* **Exercise brief**:
The lines from the top of the listing through the one containing "indent_depth d ks end" are to be retyped exactly, with no other lines.

* **Input records**:
------------------------------------------------------------
(* ===== verification/LexerFacts.v ===== *)
(** Correctness of the tokenizer: termination, freedom from panics, and
    well-bracketed indentation. *)
From stdpp Require Import base list strings pretty sets.
From Stdlib Require Import ZArith Lia Sorting.Sorted.
From S2P Require Import Prelude RustStr F64 Token Errors Lexer.

(** * Indentation depth of a token stream *)

(** The nesting depth after a list of kinds, [None] when a [Dedent] has no
    matching [Indent]. *)
Fixpoint indent_depth (d : nat) (ks : list TokenKind) : option nat :=
  match ks with
  | [] => Some d
  | Indent :: ks => indent_depth (S d) ks
  | Dedent :: ks => match d with O => None | S d => indent_depth d ks end
  | _ :: ks => indent_depth d ks
  end.

Lemma indent_depth_app d ks1 ks2 :
  indent_depth d (ks1 ++ ks2) = d1 ← indent_depth d ks1; indent_depth d1 ks2.
Proof.
  revert d; induction ks1 as [|k ks1 IH]; intros d; cbn; [done |].
  destruct k; cbn; try apply IH. destruct d; [done | apply IH].
Qed.

Definition is_layout (k : TokenKind) : bool :=
  match k with Indent | Dedent => true | _ => false end.

Lemma indent_depth_neutral d k : is_layout k = false -> indent_depth d [k] = Some d.
Proof. by destruct k. Qed.

Lemma indent_depth_neutral_cons d k ks :
  is_layout k = false -> indent_depth d (k :: ks) = indent_depth d ks.
Proof. by destruct k. Qed.

(** * What one step of the loop does *)

(** The state [s'] is a continuation of [s]: same source, same indentation
    stack, strictly further in the source, and the tokens keep their depth
    and contain no end marker. *)
Record effect (s s' : Lexer) : Prop := mkEffect {
  effect_source : source s' = source s;
  effect_stack : indent_stack s' = indent_stack s;
  effect_pos : pos s < pos s' <= length (source s);
  effect_depth : forall d, indent_depth d (map kind (tokens s'))
                           = indent_depth d (map kind (tokens s));
  effect_eof : Forall (fun t => kind t <> Eof) (tokens s) ->
               Forall (fun t => kind t <> Eof) (tokens s');
}.

(** A part of a step: it either continues the state or reports an error. *)
Definition steps (s : Lexer) (m : outcome MarretaError Lexer) : Prop :=
  match m with Done s' => effect s s' | Fails _ => True | _ => False end.

Lemma current_lt s c : current s = Some c -> pos s < length (source s).
Proof. apply lookup_lt_Some. Qed.

Lemma current_None s : current s = None <-> length (source s) <= pos s.
Proof. apply lookup_ge_None. Qed.

Lemma advance_Done s : pos s < length (source s) -> advance s = Done (step1 s).
Proof.
  intros H. unfold advance, is_at_end. destruct (Nat.leb_spec (length (source s)) (pos s)); [lia | done].
Qed.

(** ** Pushing a token that is not a layout or end token *)

Lemma push_depth d t ts :
  is_layout (kind t) = false ->
  indent_depth d (map kind (ts ++ [t])) = indent_depth d (map kind ts).
Proof.
  intros Ht. rewrite map_app, indent_depth_app. cbn [map].
  destruct (indent_depth d (map kind ts)); [|done].
  change (indent_depth n [kind t] = Some n). by apply indent_depth_neutral.
Qed.

(** A state obtained by pushing a plain token and moving forward. *)
Lemma effect_push s s' t ts :
  is_layout (kind t) = false -> kind t <> Eof ->
  source s' = source s -> indent_stack s' = indent_stack s ->
  pos s < pos s' <= length (source s) ->
  (forall d, indent_depth d (map kind ts) = indent_depth d (map kind (tokens s))) ->
  (Forall (fun t => kind t <> Eof) (tokens s) -> Forall (fun t => kind t <> Eof) ts) ->
  tokens s' = ts ++ [t] ->
  effect s s'.
Proof.
  intros Hl He Hsrc Hst Hpos Hd Hf Ht. constructor; [done..| |]; rewrite Ht.
  - intros d. by rewrite push_depth.
  - intros H. apply Forall_app. split; [by apply Hf | by constructor].
Qed.

Lemma effect_silent s s' :
  source s' = source s -> indent_stack s' = indent_stack s ->
  pos s < pos s' <= length (source s) -> tokens s' = tokens s ->
  effect s s'.
Proof. intros ??? Ht. constructor; rewrite ?Ht; done. Qed.

(** [emit_single] after any update that leaves the source, the position, the
    stack and the tokens alone (the nesting counter). *)
Lemma emit_single_steps s s0 k lx c :
  current s = Some c -> is_layout k = false -> k <> Eof ->
  source s0 = source s -> pos s0 = pos s -> indent_stack s0 = indent_stack s ->
  tokens s0 = tokens s ->
  steps s (emit_single k lx s0).
Proof.
  intros Hc Hl He Hsrc Hpos Hst Ht. apply current_lt in Hc.
  unfold emit_single. rewrite advance_Done by (cbn; rewrite Hsrc, Hpos; done).
  apply (effect_push _ _ (mkToken k (line_no s0) (col_no s0) lx) (tokens s)); cbn;
    rewrite ?Hsrc, ?Hpos, ?Ht; try done; lia.
Qed.

(** ** The removal of a newline keeps the depth *)

Lemma remove_last_newline_rev_spec ts :
  remove_last_newline_rev ts = ts \/
  exists l1 t l2, ts = l1 ++ t :: l2 /\ is_newline t = true /\
                  remove_last_newline_rev ts = l1 ++ l2.
Proof.
  induction ts as [|t ts IH]; cbn; [by left |].
  destruct (is_indent_or_dedent t).
  - destruct IH as [-> | (l1 & n & l2 & -> & ? & ->)]; [by left |].
    right. by exists (t :: l1), n, l2.
  - destruct (is_newline t) eqn:?; [right | by left]. by exists [], t, ts.
Qed.
Lemma opt_of_children {A} (f : A -> nat) (g : A -> node) o :
  (forall a, node_size (g a) = f a) -> opt_of f o = sum_of node_size (opt_node g o).
Proof. intros H. destruct o; cbn; [by rewrite H |]; done. Qed.

Lemma sum_of_app {A} (f : A -> nat) l1 l2 : sum_of f (l1 ++ l2) = sum_of f l1 + sum_of f l2.
Proof. induction l1; cbn; lia. Qed.

(** The size of a node is one more than the sizes of its children. *)
Lemma node_size_children n : node_size n = S (sum_of node_size (children n)).
Proof.
  destruct n as [s|s|b|e|a|a|p|s|h|m];
    [destruct s | destruct s | destruct b | destruct e | destruct a | destruct a
    | destruct p | destruct s | destruct h | destruct m];
    cbn [node_size statement_size scenario_step_size task_body_size expression_size argument_size
         match_arm_size pattern_size stage_size handler_size map_statement_size
         children statement_children expression_children];
    try match goal with p : AuthProvider _ |- _ => destruct p end;
    rewrite ?sum_of_app; cbn [sum_of node_size map];
    rewrite <- ?(sum_of_children statement_size NStatement), <- ?(sum_of_children scenario_step_size NScenarioStep),
      <- ?(sum_of_children expression_size NExpression), <- ?(sum_of_children argument_size NArgument),
      <- ?(sum_of_children match_arm_size NMatchArm), <- ?(sum_of_children stage_size NPipelineStage),
      <- ?(sum_of_children map_statement_size NMapStatement),
      <- ?(opt_of_children expression_size NExpression), <- ?(opt_of_children task_body_size NTaskBody) by reflexivity;
    rewrite <- ?(sum_of_children _ (fun kv : string * Expression => NExpression (snd kv))),
      <- ?(sum_of_children _ (fun f : AuthProviderField Expression => NExpression (apf_value f)))
      by reflexivity;
    cbn [node_size]; try lia; try done.
Qed.

(** Induction over the tree: a property holds of a node when it holds of all
    its children. *)
Lemma tree_ind (P : node -> Prop) :
  (forall n, (forall c, c ∈ children n -> P c) -> P n) -> forall n, P n.
Proof.
  intros H n. remember (node_size n) as k eqn:Hk. revert n Hk.
  induction k as [k IH] using lt_wf_ind. intros n ->. apply H. intros c Hc.
  apply (IH (node_size c)); [| done]. rewrite (node_size_children n).
  induction (children n) as [|d l IHl]; [by inversion Hc |].
  cbn. apply elem_of_cons in Hc as [-> | Hc]; [lia |]. specialize (IHl Hc). lia.
Qed.

(** [m] occurs in [n], possibly as [n] itself. *)
Inductive occurs (m : node) : node -> Prop :=
| occurs_here : occurs m m
| occurs_child n c : c ∈ children n -> occurs m c -> occurs m n.
Lemma coerce_recursive_sound fuel v s prefix depth on_path w :
  coerce_recursive schemas fuel v s prefix depth on_path = Done w ->
  depth <= MAX_DEPTH /\ conforms schemas (MAX_DEPTH - depth) s w /\ (w = VNull -> v = VNull).
Proof.
  revert v s prefix depth on_path w.
  induction fuel as [|fuel IH]; intros v s prefix depth on_path w H; [done |].
  cbn [coerce_recursive] in H. destruct (Nat.ltb_spec MAX_DEPTH depth); [done |].
  split; [lia |]. destruct v; try discriminate H.
  - apply null_payload_Done in H as [-> Hopt]. split; [by apply conforms_null | done].
  - apply bind_Done in H as (out & Hout & [= <-]). split; [| done].
    pose proof (coerce_fields_required _ _ _ _ _ _ _ _ Hout) as Hrequired.
    apply coerce_fields_Done in Hout as (Hfields & _ & _); [| done].
    assert (Hrec : forall v s name p o w, schemas !! name = Some s ->
        coerce_recursive schemas fuel v s p (S depth) o = Done w ->
        exists n', MAX_DEPTH - depth = S n' /\ conforms schemas n' s w /\ (w = VNull -> v = VNull)).
    { intros v' s' name p o w' Hname (Hd & Hw & Hn)%IH.
      exists (MAX_DEPTH - S depth). split; [lia | done]. }
    constructor.
    + intros f x (before & after & Hf & Hlast) Hx Hnn. specialize (Hfields before f after Hf Hlast).
      unfold coerced_field in Hfields.
      rewrite Hx in Hfields. destruct (IM.get (sf_name f) m) as [y|]; [| naive_solver].
      destruct y; (destruct Hfields as (w & [= <-] & Hw) || naive_solver);
        by eapply coerce_field_sound in Hw as [? _].
    + intros f Hf Hreq. destruct (Hrequired f Hf Hreq) as (y & Hy & Hnn).
      destruct (last_declaration (sf_name f) (sd_fields s)) as (before & g & after & Hs & Hname & Hlast);
        [by apply list_elem_of_fmap_2 |].
      specialize (Hfields before g after Hs ltac:(by rewrite Hname)).
      unfold coerced_field in Hfields. rewrite Hname, Hy in Hfields.
      destruct y; try done; destruct Hfields as (w & Hout & Hw); exists w; (split; [done |]); intros ->;
        eapply coerce_field_sound in Hw as [_ Hw]; try exact Hrec; discriminate Hw; done.
Qed.

End Sound.

(** * Conforming payloads pass *)

Section Complete.
Context `{E : Ext}.
Variable schemas : gmap string SchemaDefinition.
Hypothesis acyclic : forall x, ~ tc (schema_embeds schemas) x x.
Hypothesis distinct : forall name s, schemas !! name = Some s -> distinct_fields s.
(* ===== verification/RouteLoader.v ===== *)
(** Loading one parsed file (src/src/route_loader.rs): routes, schemas,
    consumers, providers and startup statements are separated, route patterns
    are checked for conflicts, and the authentication contract is enforced. *)
From stdpp Require Import base list strings gmap sets.
From Stdlib Require Import ZArith Lia.
From S2P Require Import Prelude RustStr Token Errors Ast Schemas Auth.

Record RouteDefinition : Type := mkRouteDefinition {
  rd_verb : HttpVerb;
  rd_path : string;
  rd_auth : option RouteAuth;
  rd_allow : list Expression;
  rd_take : list TakeBinding;
  rd_body : list Statement;
  rd_line : nat;
  rd_column : nat;
  rd_source_file : option string;
  rd_module_id : option string;
}.

Inductive ConsumerKind : Type := QueueConsumer | TopicConsumer.

Record ConsumerDefinition : Type := mkConsumerDefinition {
  cd_kind : ConsumerKind;
  cd_target : Expression;
  cd_binding : string;
  cd_schema : option string;
  cd_body : list Statement;
  cd_line : nat;
  cd_column : nat;
  cd_source_file : option string;
  cd_module_id : option string;
}.

Record RouteRegistry : Type := mkRouteRegistry {
  routes : list RouteDefinition;
  schemas : gmap string SchemaDefinition;
  persistent_schemas : gmap string SchemaDefinition;
  startup_stmts : list Statement;
  consumers : list ConsumerDefinition;
  auth_providers : gmap string (AuthProvider Expression);
}.

(** * Patterns and path parameters *)

Definition pattern_segment (seg : string) : string :=
  if starts_with ":" seg then ":*" else seg.

(** Replaces every [:param] segment by [:*]. *)
Definition path_pattern (path : string) : string :=
  join "/" (map pattern_segment (split_on "/" path)).

Definition validate_path_params (path : string) (line column : nat) : result MarretaError unit :=
  for_each (fun segment =>
    match strip_prefix ":" segment with
    | Some param => match keyword_lookup param with
                    | Some _ => Err (ReservedWord param line column)
                    | None => Ok tt
                    end
    | None => Ok tt
    end) (split_on "/" path).

(** * References to [auth] *)

Fixpoint statement_references_auth (s : Statement) : bool :=
  match s with
  | SAssignment _ value _ _ => expression_references_auth value
  | SConditionalAssignment _ value condition _ _ =>
      expression_references_auth value || expression_references_auth condition
  | SRequire condition _ _ _ _ | SReject condition _ _ _ _ => expression_references_auth condition
  | SWhile condition body _ _ =>
      expression_references_auth condition || existsb statement_references_auth body
  | STaskDef _ _ body _ _ => task_body_references_auth body
  | SExpressionStatement e _ _ => expression_references_auth e
  | SRoute _ _ auth allow _ body _ _ =>
      match auth with Some _ => true | None => false end
      || existsb expression_references_auth allow || existsb statement_references_auth body
  | SSchema _ _ _ _ _ | SAuthProvider _ _ _ | SScenario _ _ _ _ => false
  | SReply status _ body _ headers _ _ =>
      expression_references_auth status || expression_references_auth body
      || match headers with Some e => expression_references_auth e | None => false end
  | SFail _ message _ _ => expression_references_auth message
  | SRaise message condition _ _ =>
      expression_references_auth message
      || match condition with Some e => expression_references_auth e | None => false end
  | SExport inner => statement_references_auth inner
  | STransaction body _ _ => existsb statement_references_auth body
  | SOnQueue e _ _ body _ _ | SOnTopic e _ _ body _ _ =>
      expression_references_auth e || existsb statement_references_auth body
  | SNack _ condition _ _ =>
      match condition with Some e => expression_references_auth e | None => false end
  end

with task_body_references_auth (b : TaskBody) : bool :=
  match b with
  | TInline e => expression_references_auth e
  | TBlock statements e =>
      existsb statement_references_auth statements || expression_references_auth e
  end

with argument_references_auth (a : Argument) : bool :=
  match a with
  | Positional e | Named _ e => expression_references_auth e
  end

with expression_references_auth (e : Expression) : bool :=
  match e with
  | EIdentifier name => String.eqb name "auth"
  | EInteger _ | EFloat _ | EStringLiteral _ | EBoolean _ | ENull | ETaskCall _ => false
  | EList items => existsb expression_references_auth items
  | EMapLiteral entries | ESchemaConstructor _ entries =>
      existsb (fun kv => expression_references_auth (snd kv)) entries
  | EBinaryOp l _ r => expression_references_auth l || expression_references_auth r
  | EUnaryOp _ e => expression_references_auth e
  | EPropertyAccess e _ => expression_references_auth e
  | EMethodCall e _ args =>
      expression_references_auth e || existsb argument_references_auth args
  | EHttpClientResponseSchema e _ => expression_references_auth e
  | EFunctionCall _ args => existsb argument_references_auth args
  | EMatch subject arms =>
      expression_references_auth subject || existsb match_arm_references_auth arms
  | EIf condition t f =>
      expression_references_auth condition || task_body_references_auth t
      || match f with Some b => task_body_references_auth b | None => false end
  | ESubscript object key => expression_references_auth object || expression_references_auth key
  | EPipeline input stages =>
      expression_references_auth input || existsb pipeline_stage_references_auth stages
  | EBroadcast input targets =>
      expression_references_auth input || existsb expression_references_auth targets
  | ERescue e handler => expression_references_auth e || expression_references_auth handler
  | EQueuePush e _ payload | ETopicPublish e _ payload =>
      expression_references_auth e
      || match payload with Some e => expression_references_auth e | None => false end
  end

(** The closure over match arms. *)
with match_arm_references_auth (a : MatchArm) : bool :=
  match a with
  | mkMatchArm p value =>
      match p with PLiteral e => expression_references_auth e | PFallback => false end
      || expression_references_auth value
  end

with pipeline_stage_references_auth (s : PipelineStage) : bool :=
  match s with
  | PSExpression e => expression_references_auth e
  | PSMap _ body => existsb map_statement_references_auth body
  | PSReduce initial _ _ body =>
      expression_references_auth initial || task_body_references_auth body
  | PSRescue handler => rescue_handler_references_auth handler
  end

with map_statement_references_auth (m : MapStatement) : bool :=
  match m with
  | MStatement s => statement_references_auth s
  | MKeep value condition =>
      expression_references_auth value
      || match condition with Some e => expression_references_auth e | None => false end
  | MSkip condition => expression_references_auth condition
  end

with rescue_handler_references_auth (h : RescueHandler) : bool :=
  match h with
  | RHInline e => expression_references_auth e
  | RHBlock statements => existsb statement_references_auth statements
  end.

Definition statements_reference_auth (statements : list Statement) : bool :=
  existsb statement_references_auth statements.

(** * The authentication contract *)

Definition route_label (route : RouteDefinition) : string :=
  show_verb (rd_verb route) +:+ " " +:+ rd_path route.

Definition check_route_auth (providers : gmap string (AuthProvider Expression))
    (route : RouteDefinition) : result MarretaError unit :=
  match rd_auth route with
  | Some auth =>
      match providers !! ra_provider auth with
      | Some _ => Ok tt
      | None => Err (RuntimeError ("route " +:+ route_label route
                  +:+ " requires unknown auth provider '" +:+ ra_provider auth +:+ "'")
                  (ra_line auth) (ra_column auth))
      end
  | None =>
      match rd_allow route with
      | _ :: _ => Err (RuntimeError ("route " +:+ route_label route
                    +:+ " declares allow without require auth") (rd_line route) (rd_column route))
      | [] =>
          if statements_reference_auth (rd_body route) then
            Err (RuntimeError ("public route " +:+ route_label route
              +:+ " cannot access auth; add `require auth <provider>` first")
              (rd_line route) (rd_column route))
          else Ok tt
      end
  end.

Definition validate_auth_contract (routes : list RouteDefinition)
    (providers : gmap string (AuthProvider Expression)) : result MarretaError unit :=
  for_each (check_route_auth providers) routes.

(** * Loading *)

Record LoadState : Type := mkLoadState {
  ls_routes : list RouteDefinition;
  ls_schemas : gmap string SchemaDefinition;
  ls_startup : list Statement;
  ls_consumers : list ConsumerDefinition;
  ls_providers : gmap string (AuthProvider Expression);
}.

Definition LoadState_new : LoadState := mkLoadState [] ∅ [] [] ∅.

(** The first registered route that matches the same requests. *)
Definition conflicting_route (verb : HttpVerb) (path : string) (existing : list RouteDefinition)
  : option RouteDefinition :=
  find (fun r => bool_decide (rd_verb r = verb)
                 && String.eqb (path_pattern (rd_path r)) (path_pattern path)) existing.

Section Load.
Variable source_file : option string.

Definition load_route (st : LoadState) (route : RouteDefinition) : result MarretaError LoadState :=
  let path := rd_path route in
  _ ← validate_path_params path (rd_line route) (rd_column route);
  match conflicting_route (rd_verb route) path (ls_routes st) with
  | Some existing =>
      Err (RouteConflict (show_verb (rd_verb route)) (rd_path existing) path
             (rd_line route) (rd_column route))
  | None =>
      Ok (mkLoadState (ls_routes st ++ [route]) (ls_schemas st) (ls_startup st)
            (ls_consumers st) (ls_providers st))
  end.

Definition add_schema (name : string) (def : SchemaDefinition) (st : LoadState) : LoadState :=
  mkLoadState (ls_routes st) (<[name := def]> (ls_schemas st)) (ls_startup st)
    (ls_consumers st) (ls_providers st).
Definition add_startup (s : Statement) (st : LoadState) : LoadState :=
  mkLoadState (ls_routes st) (ls_schemas st) (ls_startup st ++ [s])
    (ls_consumers st) (ls_providers st).
Definition add_consumer (c : ConsumerDefinition) (st : LoadState) : LoadState :=
  mkLoadState (ls_routes st) (ls_schemas st) (ls_startup st)
    (ls_consumers st ++ [c]) (ls_providers st).

(** One statement of the program. *)
Definition load_statement (st : LoadState) (stmt : Statement) : result MarretaError LoadState :=
  match stmt with
  | SExport inner =>
      let st := match inner with
                | SSchema name table fields _ _ => add_schema name (mkSchemaDefinition table fields) st
                | _ => st
                end in
      Ok (add_startup stmt st)
  | SSchema name table fields _ _ => Ok (add_schema name (mkSchemaDefinition table fields) st)
  | SRoute verb path auth allow take body line column =>
      load_route st (mkRouteDefinition verb path auth allow take body line column
                       source_file source_file)
  | SAuthProvider provider _ _ =>
      let name := provider_name provider in
      match ls_providers st !! name with
      | Some _ => Err (RuntimeError ("duplicate auth provider '" +:+ name +:+ "'") 0 0)
      | None => Ok (mkLoadState (ls_routes st) (ls_schemas st) (ls_startup st) (ls_consumers st)
                      (<[name := provider]> (ls_providers st)))
      end
  | SOnQueue queue_name binding schema body line column =>
      Ok (add_consumer (mkConsumerDefinition QueueConsumer queue_name binding schema body
                          line column source_file source_file) st)
  | SOnTopic pattern binding schema body line column =>
      Ok (add_consumer (mkConsumerDefinition TopicConsumer pattern binding schema body
                          line column source_file source_file) st)
  | other => Ok (add_startup other st)
  end.

Fixpoint load_statements (program : list Statement) (st : LoadState)
  : result MarretaError LoadState :=
  match program with
  | [] => Ok st
  | stmt :: program => st ← load_statement st stmt; load_statements program st
  end.

Definition load `{AuthHost} `{HashOrder} (program : list Statement)
  : result MarretaError RouteRegistry :=
  st ← load_statements program LoadState_new;
  _ ← validate_schema_naming (ls_schemas st);
  _ ← validate_persistent_schema_references (ls_schemas st);
  _ ← validate_auth_contract (ls_routes st) (ls_providers st);
  _ ← build_auth_registry (ls_providers st);
  Ok (mkRouteRegistry (ls_routes st) (ls_schemas st)
        (collect_persistent_schemas (ls_schemas st)) (ls_startup st) (ls_consumers st)
        (ls_providers st)).

End Load.
(* ===== verification/TraceContext.v ===== *)
(** W3C trace context propagation (src/src/trace_context.rs).  Random bytes
    come from the operating system: a drawing function of the model is given
    the list of blocks it draws, and returns [None] while none of them is
    usable (the loop of the source keeps drawing). *)
From stdpp Require Import base list strings sets.
From Stdlib Require Import ZArith Lia.
From S2P Require Import Prelude RustStr.

Definition TRACEPARENT_VERSION : string := "00".
Definition DEFAULT_TRACE_FLAGS : string := "00".
Definition MAX_TRACESTATE_ENTRIES : nat := 32.
Definition MAX_TRACESTATE_LEN : nat := 512.

Record TraceContext : Type := mkTraceContext {
  trace_id : string;
  span_id : string;
  trace_flags : string;
  tracestate : option string;
}.

(** * Hexadecimal *)

Definition hex_digit (n : N) : N := if (n <? 10)%N then (ch "0" + n)%N else (ch "a" + (n - 10))%N.

Fixpoint hex_lower (bs : list N) : string :=
  match bs with
  | [] => EmptyString
  | b :: bs => String (byte (hex_digit (b / 16))) (String (byte (hex_digit (b mod 16))) (hex_lower bs))
  end.

(** The first drawn block with a byte that is not zero. *)
Fixpoint random_hex_nonzero (draws : list (list N)) : option string :=
  match draws with
  | [] => None
  | bs :: draws => if existsb (fun b => negb (b =? 0)%N) bs then Some (hex_lower bs)
                   else random_hex_nonzero draws
  end.
(** * The walk *)

Definition node_walk (n : node) : list (string * Keys) :=
  match n with
  | NStatement s => walk_statement s
  | NScenarioStep _ | NMatchPattern _ => []
  | NTaskBody b => walk_task_body b
  | NExpression e => walk_expression e
  | NArgument a => walk_argument a
  | NMatchArm a => walk_arm a
  | NPipelineStage s => walk_pipeline_stage s
  | NRescueHandler h => walk_handler h
  | NMapStatement m => walk_map_statement m
  end.

(** What the walk descends into: the components of a node, except scenarios,
    the condition of a conditional assignment, the extra headers of a reply
    and the patterns of a match. *)
Definition walk_children (n : node) : list node :=
  match n with
  | NStatement (SScenario _ _ _ _) | NStatement (SAuthProvider _ _ _) | NScenarioStep _ => []
  | NStatement (SConditionalAssignment _ value _ _ _) => [NExpression value]
  | NStatement (SReply status _ body _ _ _ _) => [NExpression status; NExpression body]
  | NMatchPattern _ => []
  | _ => children n
  end.

(** The indexes a node asks for itself. *)
Definition own_indexes (n : node) : list (string * Keys) :=
  match n with
  | NExpression (EPipeline input stages) => pipeline_index input stages
  | _ => []
  end.

Inductive walked (m : node) : node -> Prop :=
| walked_here : walked m m
| walked_child n c : c ∈ walk_children n -> walked m c -> walked m n.

Lemma concat_opt_node {A} (f : node -> list (string * Keys)) (g : A -> node) o :
  concat (map f (opt_node g o)) = match o with Some a => f (g a) | None => [] end.
Proof. destruct o; cbn; [by rewrite app_nil_r | done]. Qed.

Lemma node_walk_children n :
  node_walk n = own_indexes n ++ concat (map node_walk (walk_children n)).
Proof.
  destruct n as [s|s|b|e|a|a|p|s|h|m];
    [destruct s | | destruct b | destruct e | destruct a | destruct a
    | destruct p | destruct s | destruct h | destruct m];
    cbn [node_walk own_indexes walk_children children statement_children expression_children
         walk_statement walk_task_body walk_expression walk_argument walk_arm
         walk_pipeline_stage walk_map_statement walk_handler];
    rewrite ?map_app, ?concat_app; cbn [map concat];
    rewrite ?map_app, ?concat_app, ?map_map, ?concat_opt_node; cbn [node_walk map concat];
    rewrite ?app_nil_r, ?app_nil_l; try reflexivity.
Qed.

Lemma node_walk_spec n e :
  e ∈ node_walk n <-> exists m, walked m n /\ e ∈ own_indexes m.
Proof.
  split.
  - assert (Hsub : forall n c, c ∈ walk_children n -> c ∈ children n).
    { intros m c. destruct m as [[]|[]| | | | | | | |]; cbn; set_solver. }
    induction n as [n IH] using tree_ind.
    rewrite node_walk_children, elem_of_app, elem_of_concat_map.
    intros [Hown | (c & Hc & He)]; [exists n; split; [constructor | done] |].
    destruct (IH c) as (m & Hm & Hown); [by apply Hsub | done |].
    exists m. split; [by eapply walked_child | done].
  - intros (m & Hmn & He). induction Hmn as [|n c Hc _ IH];
      rewrite node_walk_children, elem_of_app; [by left | right].
    apply elem_of_concat_map. by exists c.
Qed.

(** The walk asks for an index exactly when a document pipeline with that
    shape is reachable in the statement through the components the walk
    visits; nothing is invented. *)
Theorem walk_statement_iff s collection keys :
  (collection, keys) ∈ walk_statement s <->
  exists input stages, walked (NExpression (EPipeline input stages)) (NStatement s) /\
    doc_collection_of input = Some collection /\
    into_composite (fold_left classify_pipeline_stage stages Shape_default) = Some keys.
Proof.
  rewrite (node_walk_spec (NStatement s)). split.
  - intros (m & Hm & He). destruct m as [| | |e| | | | | |]; cbn in He; try by inversion He.
    destruct e as [| | | | | | | | | | | | | | | | | | | input stages | | | | ]; try by inversion He.
    exists input, stages. split; [done |].
    unfold pipeline_index in He. destruct (doc_collection_of input) as [c|]; [| by inversion He].
    destruct (into_composite _) as [k|]; [| by inversion He].
    apply list_elem_of_singleton in He. by simplify_eq.
  - intros (input & stages & Hw & Hc & Hk). exists (NExpression (EPipeline input stages)).
    split; [done |]. cbn. unfold pipeline_index. rewrite Hc, Hk. by left.
Qed.

(** A query in the condition of a conditional assignment is not walked. *)
Theorem conditional_assignment_condition_not_walked :
  let query := EPipeline (EPropertyAccess (EIdentifier "doc") "orders")
    [PSExpression (EFunctionCall "where"
       [Positional (EBinaryOp (EStringLiteral "status") OpEqual (EStringLiteral "new"))]);
     PSExpression (EFunctionCall "exists" [])] in
  walk_statement (SConditionalAssignment "x" (EInteger 1) query 1 1) = [] /\
  walk_statement (SRequire query 400 "no orders" 1 1) = [("orders", [("status", true)])].
Proof. split; vm_compute; reflexivity. Qed.

(** * The keys of a query *)

Lemma dedup_elem_of {A} `{EqDecision A} (l : list A) x : x ∈ dedup l <-> x ∈ l.
Proof.
  induction l as [|y l IH]; cbn; [done |].
  destruct (dedup l) as [|z r]; [| destruct (decide (y = z)) as [->|]]; rewrite !elem_of_cons;
    rewrite <- IH; rewrite ?elem_of_cons; naive_solver.
Qed.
------------------------------------------------------------
* **Expected answer**:
(* ===== verification/LexerFacts.v ===== *)
(** Correctness of the tokenizer: termination, freedom from panics, and
    well-bracketed indentation. *)
From stdpp Require Import base list strings pretty sets.
From Stdlib Require Import ZArith Lia Sorting.Sorted.
From S2P Require Import Prelude RustStr F64 Token Errors Lexer.

(** * Indentation depth of a token stream *)

(** The nesting depth after a list of kinds, [None] when a [Dedent] has no
    matching [Indent]. *)
Fixpoint indent_depth (d : nat) (ks : list TokenKind) : option nat :=
  match ks with
  | [] => Some d
  | Indent :: ks => indent_depth (S d) ks
  | Dedent :: ks => match d with O => None | S d => indent_depth d ks end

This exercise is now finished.